The calves are a stubborn muscle to train. When you’re working out at home, they can easily get neglected. After all, few people have got a calf raise machine in their home. But that shouldn’t stop you. You can still get a great calf workout with barbells and dumbbells. In this article, I’ll put the barbell and dumbbell versions of the calf raise head to head to find out which is best for building huge calves.
Your calves are made up of two muscles; the gastrocnemius (or gastro) and the soleus. There is debate, however, whether it is actually just one muscle with two heads (similar to the biceps). The reason for this is that the gastro and the soleus converge on the Achilles tendon. They also have only one function, which is to extend the ankle.
Whether you can separately work the gastro and the soleus is also a matter of debate. The reality of the situation is that the soleus cannot grow very much, being a flat muscle. So, big calf muscles are mostly due to growth in the gastro.
There are two parts, or heads, to the gastro. These are known as the inner head and the outer head.
Whether you are using a barbell or dumbbells to train your calves, you will need some sort of platform to raise and lower your calves to full extension and contraction. I recommend getting two pieces of 4 x 2 timber and cutting them into 18 inch lengths. Nail them together to form a platform that allows you to rest the balls of your feet on it and then lower your heels below the level of your toes by 3-4 inches. You can also put a non-skid covering on the top of the foot platform where you put the balls of your feet.
The Seated Barbell Calf Raise
The best way to set up for the seated barbell calf raise is to use a squat or power rack. Lower the rack to the level of your knees when seated. Place your bench in the rack and the calf platform that you have made at your feet.
Now place a barbell on the rack with a pad covering the middle of the bar where it rests on your thighs. There are plenty of squat bar pads out there. If you do not have one, use a rolled up towel in order to prevent the downward pressure on your thighs that causes pain.
Now place your feet on the platform so that the balls of your feet are resting on it and your heels are hanging down. Roll the bar onto your thighs just beyond your knees. There should be a 3-4 inch clearance between the bar and the rack frame.
Begin the exercise by rising up on your toes to fully contract the calf muscles. This should involve a movement of 3-4 inches. Hold the top position for a 2 second count to achieve a really good contraction in the calf muscle. Now lower slowly to drop the heels below the level of the toes to achieve a full extension of the calf muscles.
Be sure to perform this exercise in a slow and controlled manner. If you do not have a power rack to rest the bar on in the set up phase, you can simply sit on a bench and rest the bar across your thighs with the platform at your feet.
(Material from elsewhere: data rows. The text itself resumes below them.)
(** * create_statistics.py : log analyzer and report renderer

    A shallow embedding of [analyze_torfs_output] and [generate_report]
    of [src/create_statistics.py], and the properties of the written
    specification that can be settled on it.

    Conventions of the embedding.
    - A log is the list of its lines, in file order; a line is a [string]
      whose characters are code points below 256 (an ASCII log is one).
    - A compiled pattern of the [re] module is a list of [rx_item]s and
      [search] is [re.search]: leftmost start, greedy repetition with
      backtracking.
    - Python integers read from the log are [N]; tallies and lengths are
      [nat].  [int] is total: the numerals of the log are taken to be
      within the length the interpreter converts.
    - [defaultdict]s are [gmap]s read with a default, [set]s are [gset]s.
    - The report is the list [output] of its lines, each a list of
      fragments; a float is its exact rational value, tagged with the
      precision it is printed with, so rounding and overflow of floats
      are not modelled.  A division by zero is the error
      [ZeroDivisionError]; writing the report to a file is left out. *)

From Stdlib Require Import String Ascii NArith List Bool QArith.
From stdpp Require Import gmap strings list fin_maps.

#[local] Set Warnings "-clear-no-such-hyp".

Local Open Scope string_scope.
Local Open Scope list_scope.

(* stdpp keeps [simpl] from unfolding string concatenation; the proofs
   below compute with it on literals. *)
#[local] Arguments String.append !_ _ : simpl nomatch.

(** ** Characters and character classes of [re] *)

(** [str.isspace] on one code point below 256, which is also what [\s]
    matches: TAB..CR, FS..US, space, NEL and NBSP. *)
Definition is_space (c : ascii) : bool :=
  let n := N_of_ascii c in
  (((9 <=? n) && (n <=? 13)) || ((28 <=? n) && (n <=? 32))
   || (n =? 133) || (n =? 160))%N.

(** [\d] on one code point below 256: the ten ASCII digits. *)
Definition is_digit (c : ascii) : bool :=
  let n := N_of_ascii c in ((48 <=? n) && (n <=? 57))%N.

(** [.] without DOTALL: anything but a line feed. *)
Definition is_dot (c : ascii) : bool :=
  negb (N_of_ascii c =? 10)%N.

Inductive cclass : Type :=
  | Digit      (* \d *)
  | NonSpace   (* \S *)
  | Dot.       (* .  *)

Definition in_class (k : cclass) (c : ascii) : bool :=
  match k with
  | Digit => is_digit c
  | NonSpace => negb (is_space c)
  | Dot => is_dot c
  end.

(** ** Patterns *)

(** The four patterns of the analyzer are sequences of literal characters
    and of greedy repetitions of one character class, some of them
    captured: [Rep k min cap] is [k*] for [min = 0] and [k+] for
    [min = 1], inside a capturing group when [cap] holds. *)
Inductive rx_item : Type :=
  | Lit (c : ascii)
  | Rep (k : cclass) (min : nat) (cap : bool).

Definition regex : Type := list rx_item.

Fixpoint lits (s : string) : regex :=
  match s with
  | EmptyString => []
  | String c s' => Lit c :: lits s'
  end.

Definition star (k : cclass) : rx_item := Rep k 0 false.
Definition group_plus (k : cclass) : rx_item := Rep k 1 true.

(** Greedy repetition: consume as many characters of the class as there
    are, and give characters back one at a time while the rest of the
    pattern, [cont], fails.  [acc] is what the repetition has consumed. *)
Fixpoint greedy (k : cclass) (min : nat) (cap : bool)
    (cont : string → option (list string))
    (acc : string) (s : string) : option (list string) :=
  let stop :=
    if (min <=? String.length acc)%nat then
      match cont s with
      | Some gs => Some (if cap then acc :: gs else gs)
      | None => None
      end
    else None in
  match s with
  | String c s' =>
      if in_class k c then
        match greedy k min cap cont (acc +:+ String c EmptyString) s' with
        | Some r => Some r
        | None => stop
        end
      else stop
  | EmptyString => stop
  end.

(** Match the pattern at the start of [s]; the result is the list of the
    captured groups, in order. *)
Fixpoint match_here (p : regex) (s : string) : option (list string) :=
  match p with
  | [] => Some []
  | Lit c :: p' =>
      match s with
      | String c' s' => if Ascii.eqb c c' then match_here p' s' else None
      | EmptyString => None
      end
  | Rep k min cap :: p' => greedy k min cap (match_here p') EmptyString s
  end.

(** [pattern.search(line)]: the match at the leftmost position that has
    one. *)
Fixpoint search (p : regex) (s : string) : option (list string) :=
  match match_here p s with
  | Some gs => Some gs
  | None =>
      match s with
      | EmptyString => None
      | String _ s' => search p s'
      end
  end.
The Seated Dumbbell Calf Raise
The seated dumbbell calf raise involves the same movement but has you holding a pair of dumbbells on your thighs rather than holding a dumbbell. Having an individual weight on top of each calf muscle allows you to work the muscle unilaterally. This is an advantage because it prevents the problem of your stronger side taking over.
We all have muscle imbalances, where one side of a muscle is stronger than the other. For people who are right footed, the right calf is usually stronger than the left calf. When you do the barbell version of the calf raise, where the muscles must rise and fall together to lift the same weight, the stronger side will take more than 50 percent of the load. That will only make your strength and muscle imbalance worse.
Hold the dumbbells just below your knees on their ends. I suggest placing some form of padding on your thighs for comfort. Perform the exercise in the same manner as with the barbell version, except that you are able to concentrate on each calf individually. Come up all the way to full calf contraction, hold for 2 seconds, and then lower all the way down to full extension.
In addition to the seated versions of the calf raise with a barbell and dumbbells, you can also do the exercise in a standing position. For the barbell version, this will require placing the bar across your trapezius and shoulders as if you were doing the squat. If you have a power rack or a squat rack, this will not be a problem. But, if not, you may struggle to get the bar in position.
Doing the standing version of the calf raise with a pair of dumbbells in your hands is a lot easier to set up for. You simply hold the dumbbells at your sides while standing on the platform as previously described. The other advantage of doing the dumbbell version of the standing calf raise is that it takes the compressive pressure off your spine that you get when the barbell is loaded on your back.
The dumbbell calf raise is a better option, whether you are doing the seated or standing version of the exercise. As well as allowing you to work each of your calf muscles individually so that you can avoid muscle and strength imbalances, using dumbbells also takes the compressive pressure off your spine and is easier to set up for when you are doing the standing calf raise.